Shipping services to King Island are inadequate, and the government should consider a long-term plan to use waste rock from a nearby mine to build more breakwaters around Grassy harbour and expand the port, King Island Council mayor Marcus Blackie has said.
Murchison MLC Ruth Forrest claimed during a parliament committee hearing on Wednesday that the government has dragged its heels over a scheme to use the rock to expand the port into an all-weather harbour.
Cr Blackie said King Island is experiencing a population and economic revival, and that a bigger all-weather port capable of hosting larger ships would be needed in the long term.
But he said that long-term harbour expansion ambition has so far not been supported by government-owned TasPorts.
Responding to reports about the scheme to use waste rock from the nearby Dolphin mine to expand the Grassy port, TasPorts chief executive officer Anthony Donald said the harbour was already "fit for purpose".
"The Port of Grassy on King Island [is] fit for purpose and already has additional capacity beyond its existing freight task," Mr Donald said in emailed comments on Thursday.
The state-owned company has "no plans to extend the breakwater or establish a second port at Grassy," he said.
Cr Blackie said he was not surprised by TasPort's response.
"That is TasPort's common answer - that everything is fine on King Island. But our long-term ambition is to expand our Grassy harbour so that it can accommodate larger roll-on-roll off ships," Cr Blackie said.
"At the moment, we can't do any of that. We can only bring in small, very small vessels at the moment. It's essentially a glorified barge."
Mr Donald said TasPort's role was to facilitate trade, and long-term investment decisions need detailed analysis.
"Infrastructure investment decisions are not made without the completion of detailed work - this includes economic analysis, return on investment considerations and if they add value to the overall supply chain," he said.
He also said the fact there were weather-related restrictions on shipping services from the port was also not unusual.
"The fact that there are weather-related port parameters regarding the Port of Grassy's operations for the safety of vessels, infrastructure and people is not unique in a port context. These rules have been in place for 150 years and at no point have had any material impact on shipping operations," he said.

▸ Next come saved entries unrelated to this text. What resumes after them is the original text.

(* ===== verification/MachineSim.v ===== *)
(** * The machine's steps are events in the life of tasks

    [rep a M]: the machine [M] is in the abstract state [a] of ProcSpec.v: the
    task table holds its entries, and each context goes on where [a] says. Every
    step of the machine is an event, or none. *)

From stdpp Require Import functions.
From S2P Require Import Prelude Mem Common DList Buddy Paging FrameAlloc Obj Vmem Multiboot Fb FbSpec Console Printk PrintkSpec ConsoleSpec.
From S2P Require Import VmemSpec Acpi Kst Arch Sched Apic Syscall SchedSpec SyscallSpec ProcSpec Machine.

(** ** Entries of the task table *)

(** The entry of task [i] at [t] is [p]. *)
Record entry_is (m : mem) (t : Z) (i : Z) (p : proc) : Prop := {
  en_state : state_of m t = state_code (p_state p);
  en_parent : ppid_of m t = p_parent p;
  en_wait : wait_of m t = p_wait p;
  en_exit : exitcode_of m t = p_exit p;
  en_deadline : deadline_of m t = p_deadline p;
  en_wake : sleep_of m t = p_wake p;
  en_pid : p_state p <> Free -> pid_of m t = i;
}.

Lemma state_code_eqb x y : (state_code x =? state_code y) = bool_decide (x = y).
Proof. by destruct x, y. Qed.

Lemma state_is m t i p x : entry_is m t i p -> (state_of m t =? state_code x) = bool_decide (p_state p = x).
Proof. intros H. rewrite (en_state _ _ _ _ H). apply state_code_eqb. Qed.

But Cr Blackie disagreed, saying that weather and the resulting shipping delays impact businesses such as the cheese and livestock export industries on the island.
"King Island Dairy cheese, for example, it has to be sent to the supermarket distribution hubs in Victoria and elsewhere to be distributed around Australia and internationally, and it goes the long way to be sent to the distribution hubs, and so at the end of its long passage, it might lose a week of shelf life," he said.

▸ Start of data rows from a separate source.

(** ** Handlers with the points at which they can be interrupted *)

(** A handler: its result, an access after which it goes on, or a switch. *)
Inductive pgm (A : Type) : Type :=
  | PRet (a : A)
  | PAct (m : kst -> res (pgm A * kst))
  | PSwitch (prev next : Z) (k : pgm A).
Arguments PRet {A} _.
Arguments PAct {A} _.
Arguments PSwitch {A} _ _ _.

Fixpoint pseq {A B} (p : pgm A) (f : A -> pgm B) : pgm B :=
  match p with
  | PRet a => f a
  | PAct m => PAct (fun s => match m s with Ret (q, s') => Ret (pseq q f, s') | Halt h => Halt h end)
  | PSwitch prev next k => PSwitch prev next (pseq k f)
  end.

(** One access, in which no interrupt arrives. *)
Definition act {A} (m : K kst A) : pgm A :=
  PAct (fun s => match m s with Ret (a, s') => Ret (PRet a, s') | Halt h => Halt h end).

Fixpoint of_resum {A} (r : resum A) : pgm A :=
  match r with
  | Done a => PRet a
  | Switch prev next k =>
      PSwitch prev next (PAct (fun s => match k s with Ret (r, s') => Ret (of_resum r, s') | Halt h => Halt h end))
  end.

(** A call into the scheduler. *)
Definition hand {A} (m : R A) : pgm A :=
  PAct (fun s => match m s with Ret (r, s') => Ret (of_resum r, s') | Halt h => Halt h end).

Declare Scope pgm_scope.
Delimit Scope pgm_scope with G.
Notation "'let!' x ':=' m 'in' k" := (pseq m (fun x => k))
  (at level 10, x pattern, m at level 100, k at level 200,
   format "'let!'  x  ':='  m  'in' '//' k") : pgm_scope.
Notation "m ';;' k" := (pseq m (fun _ => k))
  (at level 100, k at level 200, right associativity) : pgm_scope.

(** Running a handler: the timer's interrupt arrives before the accesses at
    which [sch] has [true], and no more once it is used up. *)
Fixpoint run {A} (p : pgm A) (sch : list bool) : R A :=
  match p with
  | PRet a => rret a
  | PSwitch prev next k => fun s => Ret (Switch prev next (run k sch), s)
  | PAct m =>
      let go sch := fun s => match m s with Ret (q, s') => run q sch s' | Halt h => Halt h end in
      match sch with
      | true :: sch => rbind timer_handler (fun _ => go sch)
      | false :: sch => go sch
      | [] => go []
      end
  end.

(** ** The handlers *)

Definition sys_sleep_p (regs : Z) : pgm Z :=
  (let! ms := act (syscall_arg0 regs) in
   let! s := act kget in
   act (kstore 8 (task_sleep_until (_current s)) (u64 (sched_timer s + ms / SCHED_TIMER_PERIOD))) ;;
   act (set_state (_current s) TASK_SLEEPING) ;;
   hand sched_switch ;;
   PRet 0)%G.

Definition sys_exit_p (regs : Z) : pgm Z :=
  (let! code := act (syscall_arg0 regs) in
   let! s := act kget in
   let cur := _current s in
   act (kstore 4 (task_exitcode cur) code) ;;
   act (set_state cur TASK_ZOMBIE) ;;
   let! ppid := act (kload 8 (task_ppid cur)) in
   let parent := task_at s ppid in
   let! pstate := act (get_state parent) in
   let! wait_pid := act (kload 8 (task_wait_pid parent)) in
   let! pid := act (kload 8 (task_pid cur)) in
   (if (pstate =? TASK_WAITING) && (wait_pid =? pid) then act (set_state parent TASK_RUNNABLE) else PRet tt) ;;
   hand sched_switch ;;
   act (panic "reached unreachable"))%G.

(** if (tasks[child_pid].state != TASK_ZOMBIE), in the task [t]. *)
Definition wait_block_p (t child child_pid : Z) : pgm unit :=
  (act (set_state t TASK_WAITING) ;;
   act (kstore 8 (task_wait_pid t) child_pid) ;;
   hand sched_switch ;;
   let! state := act (get_state child) in
   act (kassert (state =? TASK_ZOMBIE) "tasks[child_pid].state == TASK_ZOMBIE"))%G.

(** From [int* status = ...] on. *)
Definition wait_finish_p (fuel : nat) (regs child child_pid : Z) : pgm Z :=
  (let! status := act (syscall_arg1 regs) in
   let! err := act (write_status fuel status child) in
   match err with
   | Some e => PRet e
   | None =>
       act (set_state child TASK_NOT_ALLOCATED) ;;
       let! s := act kget in
       let! pid := act (kload 8 (task_pid (_current s))) in
       act (kprintk "sys_wait: pid %d reaped child with pid %d
" [ANum pid; ANum child_pid]) ;;
       PRet 0
   end)%G.

Definition sys_wait_p (fuel : nat) (regs : Z) : pgm Z :=
  (let! child_pid := act (syscall_arg0 regs) in
   let! s := act kget in
   let child := task_at s child_pid in
   let! ppid := act (kload 8 (task_ppid child)) in
   let! pid := act (kload 8 (task_pid (_current s))) in
   if negb (ppid =? pid) then PRet (- ECHILD)
   else
     let! state := act (get_state child) in
     (if negb (state =? TASK_ZOMBIE) then wait_block_p (_current s) child child_pid else PRet tt) ;;
     wait_finish_p fuel regs child child_pid)%G.

(** ** When no interrupt arrives *)

(** The same behaviour: the same results, and at a switch the same behaviour
    in every state it can be resumed in. *)
Inductive behaves {A} : res (resum A * kst) -> res (resum A * kst) -> Prop :=
  | bh_done a s : behaves (Ret (Done a, s)) (Ret (Done a, s))
  | bh_halt h : behaves (Halt h) (Halt h)
  | bh_switch prev next k k' s :
      (forall s', behaves (k s') (k' s')) -> behaves (Ret (Switch prev next k, s)) (Ret (Switch prev next k', s)).

Definition req {A} (m m' : R A) : Prop := forall s, behaves (m s) (m' s).

Fixpoint behaves_same {A} (r : resum A) : forall s, behaves (Ret (r, s)) (Ret (r, s)) :=
  match r with
  | Done a => bh_done a
  | Switch prev next k => fun s =>
      bh_switch prev next k k s (fun s' =>
        match k s' as x return behaves x x with
        | Ret rs => match rs as y return behaves (Ret y) (Ret y) with (r', s'') => behaves_same r' s'' end
        | Halt h => bh_halt h
        end)
  end.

He said it was a similar story with the island's livestock industry.
At present, weather conditions have to be right for the ships to enter the Grassy harbour.
"So what that means is that it can often be 50-50 as to whether the ship can even make it in, which means that sometimes schedules aren't able to be achieved, and that can have flow-on ramifications of course," he said.
"At the moment, we suffer from a sub-optimal shipping service ... it's not a triangular service anymore, and the ships aren't really fit for service," he said.
He said the re-start of the Dolphin mine presented a window of opportunity to the island to expand Grassy harbour.
"They will have a surplus of rock they're digging up right next door, and it's a no brainer to eventually be able to take that that overburden of rock and then start to use it for the construction and expansion of Grassy harbour and future breakwaters," Cr Blackie said.
He said expanding the port and creating breakwaters would allow ships to dock in all weather. He also said it could allow the port to accommodate bigger ships, including larger roll-on, roll-off vessels.
"There's potential for cruise ships and navy ships as well," he said.